(** * rqt_lifecycle_manager: a shallow embedding of the plugin and its table model

    The development follows [src/rqt_lifecycle_manager/lifecycle_manager.py].
    The plugin object becomes a record, its methods become computations in a
    state-and-exception monad over that record, and the three functions of
    [ros2lifecycle.api] that the plugin calls become oracles indexed by the
    number of service calls made so far, so that a service may answer
    differently each time it is asked. *)

From Stdlib Require Import ZArith String List.
From stdpp Require Import base option list gmap strings sorting pretty.

(** ** Python values that cross the service boundary *)

Inductive exn_class : Type :=
  | RuntimeError
  | KeyError
  | IndexError
  | AttributeError
  | OtherException.

Record exn : Type := Exn { exn_kind : exn_class; exn_text : string }.

#[global] Instance exn_class_eq_dec : EqDecision exn_class.
Proof. solve_decision. Defined.
#[global] Instance exn_eq_dec : EqDecision exn.
Proof. solve_decision. Defined.

(** [except RuntimeError] catches exactly the instances of that class. *)
Definition is_RuntimeError (e : exn) : bool :=
  match exn_kind e with RuntimeError => true | _ => false end.

(** [ros2node.api.NodeName], the element type of the discovery listing. *)
Record NodeName : Type :=
  mkNodeName { nn_name : string; nn_namespace : string; nn_full_name : string }.

#[global] Instance NodeName_eq_dec : EqDecision NodeName.
Proof. solve_decision. Defined.

(** [NodeState = namedtuple("NodeState", ["name", "state"])] *)
Record NodeState : Type := mkNodeState { name : string; state : string }.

*PROBLEM REQUIREMENTS*
Render every record verbatim. Nothing should be left out.

*ANSWER TO THIS PROBLEM*
(** * rqt_lifecycle_manager: a shallow embedding of the plugin and its table model

    The development follows [src/rqt_lifecycle_manager/lifecycle_manager.py].
    The plugin object becomes a record, its methods become computations in a
    state-and-exception monad over that record, and the three functions of
    [ros2lifecycle.api] that the plugin calls become oracles indexed by the
    number of service calls made so far, so that a service may answer
    differently each time it is asked. *)

From Stdlib Require Import ZArith String List.
From stdpp Require Import base option list gmap strings sorting pretty.

(** ** Python values that cross the service boundary *)

Inductive exn_class : Type :=
  | RuntimeError
  | KeyError
  | IndexError
  | AttributeError
  | OtherException.

Record exn : Type := Exn { exn_kind : exn_class; exn_text : string }.

#[global] Instance exn_class_eq_dec : EqDecision exn_class.
Proof. solve_decision. Defined.
#[global] Instance exn_eq_dec : EqDecision exn.
Proof. solve_decision. Defined.

(** [except RuntimeError] catches exactly the instances of that class. *)
Definition is_RuntimeError (e : exn) : bool :=
  match exn_kind e with RuntimeError => true | _ => false end.

(** [ros2node.api.NodeName], the element type of the discovery listing. *)
Record NodeName : Type :=
  mkNodeName { nn_name : string; nn_namespace : string; nn_full_name : string }.

#[global] Instance NodeName_eq_dec : EqDecision NodeName.
Proof. solve_decision. Defined.

(** [NodeState = namedtuple("NodeState", ["name", "state"])] *)
Record NodeState : Type := mkNodeState { name : string; state : string }.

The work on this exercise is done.